Equipes de dados e o Microsoft Fabric

Concluído

A plataforma unificada de análise de dados do Microsoft Fabric facilita o trabalho em conjunto de profissionais de dados em projetos de dados. O Fabric remove os silos de dados e a necessidade de acesso a diversos sistemas, aprimorando a colaboração entre os profissionais de dados.

Funções e desafios tradicionais

Em um processo de desenvolvimento de análise tradicional, engenheiros de dados e analistas de dados enfrentam vários desafios. Os engenheiros de dados executam processamento de dados complexos e, em seguida, coletam e atendem fontes de dados para que os analistas de dados possam exibir dados efetivamente para a empresa. Esse processo requer ampla comunicação e coordenação entre as duas funções, geralmente levando a possíveis atrasos e interpretações incorretas.

Os analistas de dados precisam executar extensas transformações de dados downstream antes de criar relatórios do Power BI. Esse processo demorado geralmente não tem contexto, dificultando a conexão direta dos analistas com os dados.

Os cientistas de dados também lutam para integrar técnicas nativas de ciência de dados a sistemas de dados existentes, que geralmente são complexos e morosos. Como resultado, os cientistas de dados consideram desafiador fornecer insights informados com dados com eficiência.

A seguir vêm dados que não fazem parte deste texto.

(** * Smart Solar Repositioning API: the estimator of [backend/main.py]

    A shallow embedding of the request handler [get_solar_data] and of the
    helpers it calls, followed by the properties of the estimator.

    Numbers.  Python's [float] is modelled by the exact rationals [Q]: every
    finite float is a rational, the decimal constants of the source are taken
    at their written value, and [+ - * /] are the exact operations.  The
    rounding error of the binary64 operations is outside the model.  Python's
    [int] is [Z].  Equality of numbers is [Qeq] (written [==]). *)

From Stdlib Require Import QArith Qround Qabs Qminmax ZArith List String Ascii Bool Lia Lqa.
From Stdlib Require Import DecimalString.
Import ListNotations.

Local Open Scope Q_scope.

(** ** Python numerics *)

Module Py.

(** [x < y] and [x <= y] as the booleans Python computes. *)
Definition ltb (x y : Q) : bool := negb (Qle_bool y x).
Definition leb (x y : Q) : bool := Qle_bool x y.
Definition eqb (x y : Q) : bool := Qeq_bool x y.

(** [min(a, b)]: the first argument unless the second is strictly smaller. *)
Definition min (a b : Q) : Q := if ltb b a then b else a.

(** [max(a, b)]: the first argument unless the second is strictly larger. *)
Definition max (a b : Q) : Q := if ltb a b then b else a.

(** [x % m] for a positive [m]: the result takes the sign of the divisor. *)
Definition mod_ (x m : Q) : Q := x - m * inject_Z (Qfloor (x / m)).

(** [round(x)]: to the nearest integer, ties to the even one. *)
Definition round (x : Q) : Z :=
  let f := Qfloor x in
  match Qcompare (x - inject_Z f) (1 # 2) with
  | Lt => f
  | Gt => (f + 1)%Z
  | Eq => if Z.even f then f else (f + 1)%Z
  end.

(** [round(x, 1)]: to one decimal place, ties to even. *)
Definition round1 (x : Q) : Q := inject_Z (round (x * 10)) / 10.

(** [sum(l)]: starts from 0 and adds from the left. *)
Definition sum (l : list Q) : Q := fold_left Qplus l 0.

(** [l[6:] + l[:6]] is written with [skipn] and [firstn] where it is used. *)

(** [int(np.argmax(l))], [int(np.argmin(l))]: index of the first occurrence of
    the largest (smallest) element; 0 on the empty list, which the handler
    never passes. *)
Fixpoint arg_best (better : Q -> Q -> bool) (l : list Q)
         (i : nat) (best : Q) (best_i : nat) : nat :=
  match l with
  | [] => best_i
  | x :: t => if better x best then arg_best better t (S i) x i
              else arg_best better t (S i) best best_i
  end.

Definition argmax (l : list Q) : nat :=
  match l with [] => 0%nat | x :: t => arg_best (fun a b => ltb b a) t 1 x 0 end.

Definition argmin (l : list Q) : nat :=
  match l with [] => 0%nat | x :: t => arg_best ltb t 1 x 0 end.

(** [str(n)] for an integer. *)
Definition str_int (n : Z) : string := NilZero.string_of_int (Z.to_int n).

(** [f"{x:.0f}"]: nearest integer, ties to even; a negative [x] keeps its
    sign even when it rounds to zero. *)
Definition fmt0 (x : Q) : string :=
  ((if ltb x 0 then "-" else "") ++ str_int (round (Qabs x)))%string.

(** [f"{x:.1f}"]: one decimal, ties to even, sign as for [fmt0]. *)
Definition fmt1 (x : Q) : string :=
  let r := round (Qabs x * 10) in
  ((if ltb x 0 then "-" else "")
     ++ str_int (r / 10) ++ "." ++ str_int (r mod 10))%string.

(** [s.lower()] on ASCII text. *)
Definition lower_ascii (c : ascii) : ascii :=
  let n := nat_of_ascii c in
  if (65 <=? n)%nat && (n <=? 90)%nat then ascii_of_nat (n + 32) else c.

Fixpoint lower (s : string) : string :=
  match s with
  | EmptyString => EmptyString
  | String c t => String (lower_ascii c) (lower t)
  end.

End Py.

(** ** Positioning and irradiance estimators *)

(** Lines 167-171 of [get_solar_data]: the tilt before it is rounded for the
    response. *)
Definition optimal_tilt_of (lat : Q) : Q :=
  let optimal_tilt := Py.min (Qabs lat) 35.0 in
  if Py.leb optimal_tilt 25 then optimal_tilt + 2
  else if Py.ltb 50 optimal_tilt then optimal_tilt - 3
  else optimal_tilt.

(** Line 172. *)
Definition optimal_azimuth_of (lat : Q) : Q :=
  if Py.leb 0 lat then 180.0 else 0.0.

(** The monsoon rectangle, tested in both irradiance helpers. *)
Definition is_monsoon_region (lat_abs longitude : Q) : bool :=
  (Py.leb 8 lat_abs && Py.leb lat_abs 37) &&
  (Py.leb 68 longitude && Py.leb longitude 97).

(** Lines 88-105 of [_calculate_realistic_annual_poa]: the value of
    [base_poa] when the tilt penalty is computed. *)
Definition base_poa_of (latitude longitude : Q) : Q :=
  let lat_abs := Qabs latitude in
  let base_poa :=
    if Py.ltb lat_abs 10 then 1900.0
    else if Py.ltb lat_abs 20 then 1750.0
    else if Py.ltb lat_abs 30 then 1800.0
    else if Py.ltb lat_abs 45 then 1500.0
    else if Py.ltb lat_abs 60 then 1200.0
    else 800.0 in
  if is_monsoon_region lat_abs longitude then
    if Py.ltb longitude 77 || Py.ltb 92 longitude
    then base_poa * 0.85
    else base_poa * 0.90
  else base_poa.

(** Lines 106-108: the tilt penalty. *)
Definition tilt_penalty_of (latitude tilt : Q) : Q :=
  let lat_abs := Qabs latitude in
  let optimal_tilt := Py.min lat_abs 35.0 in
  let tilt_diff := Qabs (tilt - optimal_tilt) in
  Py.max 0.75 (1.0 - 0.01 * tilt_diff).

Definition _calculate_realistic_annual_poa (latitude longitude tilt : Q) : Q :=
  base_poa_of latitude longitude * tilt_penalty_of latitude tilt.

(** The three seasonal templates and the monsoon one (lines 115-122). *)
Definition monsoon_factors : list Q :=
  [0.90; 0.85; 1.05; 1.10; 1.05; 0.60; 0.50; 0.55; 0.70; 0.95; 0.90; 0.90].
Definition tropical_factors : list Q :=
  [0.84; 0.86; 0.89; 0.88; 0.85; 0.78; 0.80; 0.83; 0.85; 0.87; 0.87; 0.85].
Definition temperate_factors : list Q :=
  [0.63; 0.71; 0.84; 0.95; 1.06; 1.08; 1.09; 1.03; 0.88; 0.76; 0.62; 0.55].
Definition polar_factors : list Q :=
  [0.35; 0.55; 0.82; 1.08; 1.28; 1.35; 1.33; 1.15; 0.88; 0.65; 0.40; 0.26].

(** Lines 112-122: the template chosen before the hemisphere is looked at. *)
Definition template_of (latitude longitude : Q) : list Q :=
  let lat_abs := Qabs latitude in
  if is_monsoon_region lat_abs longitude then monsoon_factors
  else if Py.ltb lat_abs 23.5 then tropical_factors
  else if Py.ltb lat_abs 45 then temperate_factors
  else polar_factors.

(** Lines 112-124: [monthly_factors] as the distribution uses it. *)
Definition monthly_factors_of (latitude longitude : Q) : list Q :=
  let monthly_factors := template_of latitude longitude in
  if Py.ltb latitude 0
  then skipn 6 monthly_factors ++ firstn 6 monthly_factors
  else monthly_factors.

Definition _calculate_monthly_distribution
           (latitude longitude annual_total : Q) : list Q :=
  let monthly_factors := monthly_factors_of latitude longitude in
  let total_factor := Py.sum monthly_factors in
  let monthly_fractions := map (fun f => f / total_factor) monthly_factors in
  let monthly_values := map (fun frac => annual_total * frac) monthly_fractions in
  let actual_sum := Py.sum monthly_values in
  if Py.ltb 0 actual_sum then
    let scale := annual_total / actual_sum in
    map (fun v => v * scale) monthly_values
  else monthly_values.

Definition _get_direction_name (azimuth : Q) : string :=
  let az := Py.mod_ azimuth 360 in
  if Py.ltb az 22.5 || Py.leb 337.5 az then "North"
  else if Py.ltb az 67.5 then "North-East"
  else if Py.ltb az 112.5 then "East"
  else if Py.ltb az 157.5 then "South-East"
  else if Py.ltb az 202.5 then "South"
  else if Py.ltb az 247.5 then "South-West"
  else if Py.ltb az 292.5 then "West"
  else if Py.ltb az 337.5 then "North-West"
  else "North".

(** ** The weather collaborator *)

(** A decoded JSON document, as [response.json()] returns it.  Numbers are
    the finite ones; an object keeps its members in document order. *)
#[local] Set Warnings "-register-all".
Inductive json : Type :=
| JNull
| JBool (b : bool)
| JNum (q : Q)
| JStr (s : string)
| JArr (items : list json)
| JObj (members : list (string * json)).

(** What the single outbound call of [get_weather_data] can do.  A 2xx
    answer whose body is not JSON is left out: whether the exception it
    raises is a [RequestException] depends on the version of [requests]. *)
Inductive fetch : Type :=
| TransportError            (* [requests.get] raises: no connection, timeout *)
| BadStatus                 (* [raise_for_status] raises [HTTPError] *)
| Body (data : json).       (* a 2xx answer whose body decodes to [data] *)

(** Exceptions that are not [RequestException]s. *)
Inductive exn : Type := TypeError | AttributeError.

Inductive result (A : Type) : Type :=
| Returned (a : A)
| Raised (e : exn).
Arguments Returned {A} a.
Arguments Raised {A} e.

Definition bind {A B : Type} (m : result A) (k : A -> result B) : result B :=
  match m with
  | Returned a => k a
  | Raised e => Raised e
  end.

Notation "x <- m ;; k" := (bind m (fun x => k))
  (at level 61, m at next level, right associativity).

Module Json.

(** Truth value of a decoded document: [None], [False], zero and the empty
    string, list and dict are false. *)
Definition truthy (v : json) : bool :=
  match v with
  | JNull => false
  | JBool b => b
  | JNum q => negb (Py.eqb q 0)
  | JStr s => negb (String.eqb s ""%string)
  | JArr items => match items with [] => false | _ => true end
  | JObj members => match members with [] => false | _ => true end
  end.

(** A decoded object keeps the last of several members with one name. *)
Fixpoint lookup (key : string) (members : list (string * json)) : option json :=
  match members with
  | [] => None
  | (k, v) :: rest =>
      match lookup key rest with
      | Some w => Some w
      | None => if String.eqb k key then Some v else None
      end
  end.

(** [v.get(key, default)]: only a dict has [get]. *)
Definition get (v : json) (key : string) (default : json) : result json :=
  match v with
  | JObj members =>
      Returned (match lookup key members with Some w => w | None => default end)
  | _ => Raised AttributeError
  end.

(** [v == n] for an integer literal [n]; [True] and [False] count as 1, 0. *)
Definition eq_int (v : json) (n : Z) : bool :=
  match v with
  | JNum q => Py.eqb q (inject_Z n)
  | JBool b => Py.eqb (if b then 1 else 0) (inject_Z n)
  | _ => false
  end.

(** [v in [n1, n2, ...]]. *)
Definition in_ints (v : json) (ns : list Z) : bool := existsb (eq_int v) ns.

(** [round(v, 1)] and [round(v)]: numbers and booleans only. *)
Definition round1 (v : json) : result Q :=
  match v with
  | JNum q => Returned (Py.round1 q)
  | JBool b => Returned (if b then 1 else 0)
  | _ => Raised TypeError
  end.

Definition round (v : json) : result Z :=
  match v with
  | JNum q => Returned (Py.round q)
  | JBool b => Returned (if b then 1 else 0)%Z
  | _ => Raised TypeError
  end.

End Json.

(** The dict [get_weather_data] returns. *)
Record weather : Type := {
  temperature : Q;
  humidity : Z;
  cloud_cover : Z;
  weather_description : string;
  wind_speed : Q;
  visibility : Q;
  weather_icon : string;
  raw_data : json
}.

Evolução dos fluxos de trabalho colaborativos

O Microsoft Fabric transforma o processo de desenvolvimento de análise unificando ferramentas em uma plataforma SaaS, permitindo flexibilidade para diferentes funções executarem as habilidades necessárias sem duplicar esforços.

Os engenheiros de dados agora podem ingerir, transformar e carregar grandes quantidades de dados no OneLake e apresentá-los em qualquer armazenamento de dados que faça mais sentido. Os padrões de carregamento de dados são simplificados usando pipelines e arquiteturas, como a de medalhão, e podem ser facilmente configurados usando workspaces.

Os analistas de dados obtêm maior contexto e simplificam os processos, transformando dados upstream com o Data Factory e conectando-se com dados mais diretamente usando o modo DirectLake.

Os cientistas de dados integram técnicas de ciência de dados nativas com mais facilidade e usam os relatórios interativos do Power BI para fornecer insights informados por dados.

Os engenheiros de análise fazem a ponte entre a engenharia de dados e a análise de dados, selecionando ativos de armazenamento de dados, garantindo a qualidade dos dados e habilitando a análise de autoatendimento.

Usuários de low-code a no-code e desenvolvedores cidadãos agora podem descobrir dados coletados por meio do hub do OneLake e processar e analisá-los para atender às suas necessidades sem depender de engenheiros de dados ou duplicação de dados.